Não há qualquer inconstitucionalidade na transferência da competência penal originária do Plenário para as turmas do Supremo Tribunal Federal. É o que defende a Advocacia-Geral da União em parecer enviado à Ação Direta de Inconstitucionalidade que discute o caso no STF, ajuizada pela Mesa Diretora da Câmara dos Deputados.

Segundo o parecer da AGU, a Constituição Federal, no artigo 102, diz apenas que cabe ao Supremo julgar os crimes comuns cometidos por parlamentares. Não há qualquer menção à distribuição interna desses casos, desde que eles sejam julgados pelo STF.

A transferência da competência penal do Supremo para as turmas foi feita por meio de uma emenda regimental de julho deste ano. Seguindo proposta do ministro Luis Roberto Barroso, o tribunal decidiu desafogar os trabalhos do Plenário evitando que os onze ministros se reúnam para discutir casos concretos. O espírito da ideia é que o Pleno se dedique apenas a casos com repercussão geral e a ações de controle de constitucionalidade.

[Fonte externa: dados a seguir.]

(** A buffer moved into fresh storage keeps payload and request. *)
Lemma reserve_grows (b : sbuf_t) (n : Z) :
  sbuf_wf b -> ordinary b -> 0 <= n -> capacity b - curpos b < n ->
  creatable (Z.max (len b) n) (l_pad b) ->
  exists b', sbufReserveSpace b n = Ok b' /\ sbuf_wf b' /\ ordinary b' /\
    payload b' = payload b /\ len b' = len b /\ n <= capacity b' - curpos b' /\
    l_pad b' = l_pad b /\ curpos b' = l_pad b /\
    sbufGetRecalculateChecksum b' = sbufGetRecalculateChecksum b.
Proof.
  intros W O Hn Hbig Hc. unfold sbufReserveSpace. rewrite writeable_size by done.
  replace (capacity b - curpos b <? n) with true by lia.
  destruct (create_spec _ _ Hc) as (f & Ef & Wf & Of & Ff & Lf & Cf & Pf & Kf & _).
  rewrite (ok_bind _ _ _ Ef).
  assert (Hp : round_pad (l_pad b) = l_pad b) by (apply round_pad_id; apply W).
  assert (Hr : Z.max (len b) n <= round_line (Z.max (len b) n))
    by (apply round_line_bounds; lia).
  destruct (copy_into f b Wf Of Lf W) as (g & Eg & ? & ? & ? & ? & ? & ? & ? & ?); [lia|].
  exists g. split; [exact Eg|]. splits; auto; lia.
Qed.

Na ADI, a Câmara dos Deputados reclama do que diz ser uma diferenciação entre classes de parlamentares. É que a emenda fala que os deputados e senadores passarão a ser julgados pelas duas turmas, mas os presidentes das Casas continuam a ser julgados pelo Plenário. Segundo a inicial da ação, a emenda regimental viola a regra de que todos os mandatos parlamentares “têm o mesmo valor representativo”.

O motivo real da reclamação, entretanto, é a facilidade com que os parlamentares podem ser condenados com os julgamentos pelas turmas. Os colegiados são compostos por cinco ministros, e as discussões costumam ser bem mais rápidas e harmônicas do que no Pleno. E como são cinco ministros, uma maioria de três votos é suficiente para condenar um deputado à cadeia e determinar a perda de seu mandato.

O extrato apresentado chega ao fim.